Apoptosis is a relatively ordered, delayed energy-dependent cell death process. Following cerebral ischemia, due to the collateral circulation blood supply in the area surrounding the necrotic region, the degree of ischemia is lower compared with the central area, there is provision of a partial energy supply, and cell damage is relatively slight (68). Reperfusion injury can produce calcium ion imbalance, endoplasmic reticulum and mitochondrial dysfunction, and enhanced peroxidation, which leads to DNA damage (69). Moreover, a large degree of reperfusion injury can initiate cell apoptosis (5,70).

The present results suggested that the negative enhancement areas of T2WI in the cerebral ischemic area are primarily concentrated around the infarction in the MCAO + ferumoxytol group. Immunohistochemical staining results showed a large number of activated microglia in these negative enhancement areas, with positive iron particles visible in the microglia. Furthermore, TUNEL staining results identified a large number of apoptotic cells in these areas, indicating that apoptosis and the activation of microglia occur consistently 24–72 h after cerebral ischemia-reperfusion. Moreover, the MRI T2WI-enhanced region signal ratio results suggested that the signal was lowest 24 h after reperfusion, and the degree of microglial cell activation and apoptosis were highest at this time point. Thus, the present results suggested that ferumoxytol-enhanced MRI may be used as an effective strategy to monitor the inflammatory response in the acute stage of cerebral ischemia-reperfusion injury. It was demonstrated that there is a peak in the inflammatory response at 24 h after cerebral ischemia-reperfusion, which was accompanied by a peak of apoptosis.

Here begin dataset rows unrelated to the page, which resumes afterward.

(* ===== verification/GoGraph.v ===== *)
(** The Go import graph of a repository: component/pipelines/gograph.go.

    The tree of files is a [node], with what cannot be read marked.  go/parser and
    strconv.Unquote are the class [GoSource].  Where the code ranges over a map in no
    order, the model ranges over it in the order of its keys, and what is built is
    sorted afterwards, as there. *)

From S2P Require Import Prelude GoText GoSort GoPath.

(** The imports of a file, unquoted, or [None] when its imports do not parse; and
    strconv.Unquote. *)
Class GoSource := {
  parse_imports : gostring -> option (list gostring);
  go_unquote : gostring -> option gostring
}.

(** ** Maps and lists *)

(** slices.Sort and slices.Compact *)
Definition sort_strings (l : list gostring) : list gostring := sort_stable str_ltb l.

Fixpoint compact_after (prev : gostring) (l : list gostring) : list gostring :=
  match l with
  | [] => []
  | s :: l' => if s =s prev then compact_after prev l' else s :: compact_after s l'
  end.

Definition compact (l : list gostring) : list gostring :=
  match l with [] => [] | s :: l' => s :: compact_after s l' end.

Definition sortedMapKeys {V} (m : gmap gostring V) : list gostring := sort_strings (map_to_list m).*1.

(** A key's value in a map of slices, nil when there is none. *)
Definition at_key {V} (m : gmap gostring (list V)) (k : gostring) : list V := default [] (m !! k).

(** ** Types *)

Record Package := mkPackage { p_ImportPath : gostring; p_Dir : gostring; p_Imports : list gostring }.

(** A file with what reading it gives, something that is neither file nor directory,
    or a directory with its entries by name; [None] where reading fails. *)
Inductive node :=
| NFile (data : option gostring)
| NSpecial
| NDir (entries : option (list (gostring * node))).

Record Graph := mkGraph {
  g_source : node;
  g_goFiles : gmap gostring (list gostring);
  g_pkgs : gmap gostring Package;
  g_byDir : gmap gostring gostring;
  g_modules : gmap gostring gostring;
  g_importers : gmap gostring (list gostring);
  g_incomplete : list gostring
}.

(** ** Names *)

Definition skippedByTheGoTool (name : gostring) : bool :=
  (name =s go "testdata") || (name =s go "vendor") || HasPrefix name (go ".") || HasPrefix name (go "_").

(** A name the go tool reads as a source file. *)
Definition go_file_name (name : gostring) : bool :=
  HasSuffix name (go ".go") && negb (HasPrefix name (go ".")) && negb (HasPrefix name (go "_")).

Definition repoPath (p : gostring) : option gostring :=
  let p := Clean (TrimSpace p) in
  if (p =s dot_path) || (p =s dotdot) || IsAbs p || HasPrefix p (go "../") then None else Some p.

(** A line up to its comment. *)
Fixpoint before_comment (line : gostring) : gostring :=
  if HasPrefix line (go "//") then []
  else match line with [] => [] | c :: line' => c :: before_comment line' end.

Section Source.
Context `{GoSource}.

(** The first line that reads as a module directive settles it. *)
Fixpoint module_line (lines : list gostring) : option gostring :=
  match lines with
  | [] => None
  | line :: lines' =>
      match Fields (before_comment line) with
      | [key; modPath] =>
          if key =s go "module" then
            let modPath := default modPath (go_unquote modPath) in
            if (modPath =s []) || existsb (fun c => ContainsRune [34; 96; 32] c) modPath then None else Some modPath
          else module_line lines'
      | _ => module_line lines'
      end
  end.

Definition modulePath (gomod : gostring) : option gostring := module_line (Split gomod 10).

(** ** Modules *)

(** moduleRootOf: the loop ends at [.], which every path reaches. *)
Fixpoint module_root (fuel : nat) (modules : gmap gostring gostring) (dir : gostring) : option gostring :=
  match modules !! dir with
  | Some _ => Some dir
  | None =>
      if dir =s dot_path then None
      else match fuel with O => None | S fuel' => module_root fuel' modules (Dir dir) end
  end.

Definition moduleRootOf (modules : gmap gostring gostring) (dir : gostring) : option gostring :=
  module_root (S (length dir)) modules dir.

Definition importPathOf (modules : gmap gostring gostring) (dir : gostring) : option gostring :=
  match moduleRootOf modules dir with
  | None => None
  | Some root =>
      let modPath := default [] (modules !! root) in
      if modPath =s [] then None
      else if dir =s root then Some modPath
      else
        let rel := if root =s dot_path then dir else TrimPrefix dir (root ++ slash) in
        Some (modPath ++ slash ++ rel)
  end.

Definition isFirstParty (modules : gmap gostring gostring) (importPath : gostring) : bool :=
  existsb (fun modPath => negb (modPath =s []) && ((importPath =s modPath) || HasPrefix importPath (modPath ++ slash)))
    (map_to_list modules).*2.

(** ** ScanGoTree *)

(** What the walk over the tree gathers: the files with their contents. *)
Record scan := mkScan {
  s_modules : gmap gostring gostring;
  s_files : gmap gostring (list (gostring * option gostring));
  s_incomplete : list gostring
}.

Definition scan_file (p name : gostring) (data : option gostring) (st : scan) : option scan :=
  if name =s go "go.mod" then
    match data with
    | None => None
    | Some text =>
        let modPath := modulePath text in
        Some (mkScan (<[Dir p := default [] modPath]> (s_modules st)) (s_files st)
                (s_incomplete st ++ match modPath with Some _ => [] | None => [p] end))
    end
  else if go_file_name name then
    Some (mkScan (s_modules st) (<[Dir p := at_key (s_files st) (Dir p) ++ [(p, data)]]> (s_files st)) (s_incomplete st))
  else Some st.

(** fs.WalkDir with the function of ScanGoTree; [None] is its error. *)
Fixpoint walk_tree (p name : gostring) (n : node) (st : scan) : option scan :=
  match n with
  | NSpecial => Some st
  | NFile data => scan_file p name data st
  | NDir entries =>
      if negb (p =s dot_path) && skippedByTheGoTool name then Some st
      else match entries with
           | None => None
           | Some es =>
               (fix walk_entries es st :=
                  match es with
                  | [] => Some st
                  | (name', n') :: es' =>
                      match walk_tree (join_path p name') name' n' st with
                      | Some st' => walk_entries es' st'
                      | None => None
                      end
                  end) es st
           end
  end.

(** The packages as they are found, what each declares to import, and the paths that
    could not be read. *)
Record scan_found := mkFound {
  f_pkgs : gmap gostring gostring;
  f_byDir : gmap gostring gostring;
  f_declared : gmap gostring (gset gostring);
  f_incomplete : list gostring
}.

(** The imports of one directory's files. *)
Fixpoint read_imports (files : list (gostring * option gostring)) (imports : gset gostring) (incomplete : list gostring)
    : option (gset gostring * list gostring) :=
  match files with
  | [] => Some (imports, incomplete)
  | (file, data) :: files' =>
      match data with
      | None => None
      | Some src =>
          match parse_imports src with
          | None => read_imports files' imports (incomplete ++ [file])
          | Some l => read_imports files' (imports ∪ list_to_set l) incomplete
          end
      end
  end.

Definition find_package (st : scan) (dir : gostring) (fd : scan_found) : option scan_found :=
  match importPathOf (s_modules st) dir with
  | None => Some fd
  | Some importPath =>
      match f_pkgs fd !! importPath with
      | Some other => Some (mkFound (f_pkgs fd) (f_byDir fd) (f_declared fd) (f_incomplete fd ++ [other; dir]))
      | None =>
          match read_imports (at_key (s_files st) dir) ∅ (f_incomplete fd) with
          | None => None
          | Some (imports, incomplete) =>
              Some (mkFound (<[importPath := dir]> (f_pkgs fd)) (<[dir := importPath]> (f_byDir fd))
                      (<[importPath := imports]> (f_declared fd)) incomplete)
          end
      end
  end.

Fixpoint find_packages (st : scan) (dirs : list gostring) (fd : scan_found) : option scan_found :=
  match dirs with
  | [] => Some fd
  | dir :: dirs' => match find_package st dir fd with Some fd' => find_packages st dirs' fd' | None => None end
  end.

(** The first-party imports of a package, sorted. *)
Definition first_party (modules : gmap gostring gostring) (importPath : gostring) (imports : gset gostring) : list gostring :=
  sort_strings (List.filter (fun imported => negb (imported =s importPath) && isFirstParty modules imported) (elements imports)).

(** One package's edges, added to the importers of each import. *)
Definition add_importer (importPath : gostring) (importers : gmap gostring (list gostring)) (imported : gostring)
    : gmap gostring (list gostring) :=
  <[imported := at_key importers imported ++ [importPath]]> importers.

Definition add_edges (importers : gmap gostring (list gostring)) (edge : gostring * list gostring) : gmap gostring (list gostring) :=
  foldl (add_importer edge.1) importers edge.2.

Definition ScanGoTree (tree : node) : option Graph :=
  match walk_tree dot_path dot_path tree (mkScan ∅ ∅ []) with
  | None => None
  | Some st =>
      match find_packages st (sortedMapKeys (s_files st)) (mkFound ∅ ∅ ∅ (s_incomplete st)) with
      | None => None
      | Some fd =>
          let edges := map_imap (fun importPath imports => Some (first_party (s_modules st) importPath imports)) (f_declared fd) in
          Some (mkGraph tree ((fun files => files.*1) <$> s_files st)
                  (map_imap (fun importPath dir => Some (mkPackage importPath dir (at_key edges importPath))) (f_pkgs fd))
                  (f_byDir fd) (s_modules st)
                  (sort_strings <$> foldl add_edges ∅ ((fun k => (k, at_key edges k)) <$> sortedMapKeys edges))
                  (compact (sort_strings (f_incomplete fd))))
      end
  end.

(** ** Reading the graph *)

Definition Packages (g : Graph) : list Package := omap (fun k => g_pkgs g !! k) (sortedMapKeys (g_pkgs g)).

Definition importPaths (g : Graph) : list gostring := sortedMapKeys (g_pkgs g).

Definition dirOf (g : Graph) (importPath : gostring) : gostring :=
  match g_pkgs g !! importPath with Some p => p_Dir p | None => [] end.

(** The package of a directory or the nearest one above it in its module. *)
Fixpoint package_above (fuel : nat) (g : Graph) (dir : gostring) : option gostring :=
  match g_byDir g !! dir with
  | Some importPath => Some importPath
  | None =>
      if bool_decide (is_Some (g_modules g !! dir)) || (dir =s dot_path) then None
      else match fuel with O => None | S fuel' => package_above fuel' g (Dir dir) end
  end.

Definition PackageAt (g : Graph) (p : gostring) : option gostring :=
  match repoPath p with
  | None => None
  | Some p => package_above (S (length (Dir p))) g (Dir p)
  end.

Definition orphans (g : Graph) (p : gostring) : gostring * list gostring :=
  let dir := Dir p in
  if bool_decide (is_Some (g_byDir g !! dir)) then ([], [])
  else match importPathOf (g_modules g) dir with
       | None => ([], [])
       | Some importPath => (importPath, at_key (g_importers g) importPath)
       end.
End Source.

Thus, the activation of the inflammatory response after cerebral ischemia-reperfusion injury is consistent with apoptosis.

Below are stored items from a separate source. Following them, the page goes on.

(* ===== verification/Durations.v ===== *)
(** Go's time.ParseDuration.  A duration is its nanoseconds; an error is [None].  The
    arithmetic is on 64 bits without a sign; only the sum of the parts can reach its
    bound. *)

From S2P Require Import Prelude GoText Strconv Numbers.

Definition is_digit (c : rune) : bool := between 48 57 c.

Definition bit63 : Z := 2 ^ 63.

(** leadingInt: the digits read and the text left. *)
Fixpoint leadingInt (x : Z) (s : gostring) : option (Z * gostring) :=
  match s with
  | [] => Some (x, [])
  | c :: s' =>
      if negb (is_digit c) then Some (x, s)
      else if bit63 / 10 <? x then None
      else
        let x := x * 10 + c - 48 in
        if bit63 <? x then None else leadingInt x s'
  end.

(** leadingFraction: digits past what the number holds are read and dropped. *)
Fixpoint leadingFraction (x : Z) (scale : float64) (overflow : bool) (s : gostring) : Z * float64 * gostring :=
  match s with
  | [] => (x, scale, [])
  | c :: s' =>
      if negb (is_digit c) then (x, scale, s)
      else if overflow then leadingFraction x scale true s'
      else if (bit63 - 1) / 10 <? x then leadingFraction x scale true s'
      else
        let y := x * 10 + c - 48 in
        if bit63 <? y then leadingFraction x scale true s'
        else leadingFraction y (f64_mul scale (f64_of_Z 10)) false s'
  end.

(** unitMap *)
Definition unit_of (u : gostring) : option Z :=
  if u =s go "ns" then Some 1
  else if (u =s go "us") || (u =s [181; 115]) || (u =s [956; 115]) then Some 1000
  else if u =s go "ms" then Some 1000000
  else if u =s go "s" then Some 1000000000
  else if u =s go "m" then Some 60000000000
  else if u =s go "h" then Some 3600000000000
  else None.

(** One number with its unit: its nanoseconds and the text left. *)
Definition duration_part (s : gostring) : option (Z * gostring) :=
  match s with
  | [] => None
  | c :: _ =>
      if negb ((c =? 46) || is_digit c) then None
      else match leadingInt 0 s with
           | None => None
           | Some (v, s1) =>
               let pre := negb (length s1 =? length s)%nat in
               let '(f, scale, s2, post) :=
                 match s1 with
                 | d :: s1' =>
                     if d =? 46 then
                       let '(f, scale, s2) := leadingFraction 0 (f64_of_Z 1) false s1' in
                       (f, scale, s2, negb (length s2 =? length s1')%nat)
                     else (0, f64_of_Z 1, s1, false)
                 | [] => (0, f64_of_Z 1, s1, false)
                 end in
               if negb pre && negb post then None
               else
                 let '(u, rest) := span (fun c => negb ((c =? 46) || is_digit c)) s2 in
                 match unit_of u with
                 | None => None
                 | Some unit =>
                     if bit63 / unit <? v then None
                     else
                       let v := v * unit in
                       let v := if 0 <? f then v + trunc (f64_mul (f64_of_Z f) (f64_div (f64_of_Z unit) scale)) else v in
                       if (0 <? f) && (bit63 <? v) then None else Some (v, rest)
                 end
           end
  end.

(** The parts, added up; every part takes a character. *)
Fixpoint duration_parts (fuel : nat) (d : Z) (s : gostring) : option Z :=
  match s with
  | [] => Some d
  | _ :: _ =>
      match fuel with
      | O => None
      | S fuel' =>
          match duration_part s with
          | None => None
          | Some (v, rest) =>
              let d := (d + v) mod 2 ^ 64 in
              if bit63 <? d then None else duration_parts fuel' d rest
          end
      end
  end.

Definition ParseDuration (s : gostring) : option Z :=
  let neg := HasPrefix s (go "-") in
  let s := if neg || HasPrefix s (go "+") then drop 1 s else s in
  if s =s go "0" then Some 0
  else match s with
       | [] => None
       | _ :: _ =>
           match duration_parts (length s) 0 s with
           | None => None
           | Some d => if neg then Some (- d) else if bit63 - 1 <? d then None else Some d
           end
       end.

(** The fuel is enough: every part is read off the front of the text. *)
Lemma leadingInt_length x s v rest : leadingInt x s = Some (v, rest) -> (length rest <= length s)%nat.
Proof.
  revert x. induction s as [|c s IH]; intros x; cbn [leadingInt]; [by intros [= _ <-]|].
  destruct (negb (is_digit c)); [by intros [= _ <-]|]. destruct (bit63 / 10 <? x); [done|].
  destruct (bit63 <? x * 10 + c - 48); [done|]. intros ?%IH. cbn. lia.
Qed.

Lemma leadingFraction_length x scale o s : (length (leadingFraction x scale o s).2 <= length s)%nat.
Proof.
  revert x scale o. induction s as [|c s IH]; intros x scale o; cbn [leadingFraction]; [done|].
  repeat match goal with |- context [if ?b then _ else _] => destruct b end; cbn [snd length]; try done;
    (etrans; [apply IH|lia]).
Qed.

Lemma unit_of_nil : unit_of [] = None.
Proof. reflexivity. Qed.

Lemma duration_part_shorter s v rest : duration_part s = Some (v, rest) -> (length rest < length s)%nat.
Proof.
  unfold duration_part. destruct s as [|c s]; [done|]. set (t := c :: s). destruct (negb ((c =? 46) || is_digit c)); [done|].
  destruct (leadingInt 0 t) as [[x s1]|] eqn:Ei; [|done]. apply leadingInt_length in Ei.
  set (frac := match s1 with [] => _ | _ :: _ => _ end).
  assert (Hf : (length frac.1.2 <= length s1)%nat).
  { unfold frac. destruct s1 as [|d s1']; [done|]. destruct (d =? 46); [|done].
    pose proof (leadingFraction_length 0 (f64_of_Z 1) false s1') as Hl.
    destruct (leadingFraction 0 (f64_of_Z 1) false s1') as [[f scale] s2]. cbn in *. lia. }
  destruct frac as [[[f scale] s2] post]. cbn in Hf.
  destruct (negb (negb (length s1 =? length t)%nat) && negb post); [done|].
  destruct (span (fun c => negb ((c =? 46) || is_digit c)) s2) as [u r] eqn:Es. apply span_app in Es as ->.
  destruct (unit_of u) as [unit|] eqn:Eu; [|done]. destruct (bit63 / unit <? x); [done|].
  destruct ((0 <? f) && (bit63 <? (if 0 <? f then _ else _))); [done|]. intros [= _ <-].
  destruct u as [|e u]; [done|]. rewrite length_app in Hf. cbn in Hf. lia.
Qed.

Lemma duration_parts_fuel fuel d s : (length s <= fuel)%nat -> duration_parts fuel d s = duration_parts (S fuel) d s.
Proof.
  revert d s. induction fuel as [|fuel IH]; intros d s Hl; [by destruct s; [|cbn in Hl; lia]|].
  destruct s as [|c s]; [done|]. cbn [duration_parts]. destruct (duration_part (c :: s)) as [[v rest]|] eqn:E; [|done].
  apply duration_part_shorter in E. destruct (bit63 <? (d + v) mod 2 ^ 64); [done|]. rewrite (IH _ rest); [done|]. lia.
Qed.

Example ParseDuration_hours : ParseDuration (go "1h30m") = Some 5400000000000.
Proof. vm_compute. reflexivity. Qed.

Example ParseDuration_fraction : ParseDuration (go "1.5h") = Some 5400000000000 /\ ParseDuration (go "-.5s") = Some (-500000000)
  /\ ParseDuration (go "20") = None /\ ParseDuration (go "0") = Some 0.
Proof. vm_compute. done. Qed.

However, there are several limitations to the present study. Firstly, the T2WI signal ratio was used to evaluate the level of iron consumed by cells, but SWI is the most sensitive and non-invasive method for iron quantification (71). However, the mouse brain tissue voxels used in the present study are small, and thus we failed to obtain satisfactory SWI images on 3T machines. In addition, the weak linear correlation is due to the fact that cells that internalize USPIO are primarily activated macrophages. However, there are other cell types involved, and parts of USPIO that are not engulfed reach the site directly via the damaged blood-brain barrier. In addition, previous studies have shown that USPIO in the cell stroma prove to be difficult to stain using Prussian blue (72): A technique that was used in the present study. Moreover, the T2WI scanning plane may not be identical to the IBA1 immunohistochemical iron counterstain section, and due to the heterogeneity of microglial cell distribution, the proportion of positive cells obtained in this plane cannot fully represent the overall situation of the lowest signal area. In addition, while no visible hemorrhage foci are found upon MRI scanning, HE detection showed that some mice had gastric hemorrhage. Therefore, these factors may explain why the lowest signal ratio in the subsequent MR T2WI and the positive cell ratio were not correlated.

Collectively, the present results suggested that ferumoxytol-enhanced MRI may reflect the activation of microglial cells in brain tissue 24–72 h after cerebral ischemia-reperfusion in vivo. Thus, the present results may provide a useful imaging method to observe the inflammatory response after cerebral ischemia. Moreover, the histological examination results indicated that the dynamic changes of microglial cell activation and apoptosis are highly consistent; therefore, further studies are required to investigate the pathological changes, diagnosis and treatment of cerebral ischemia.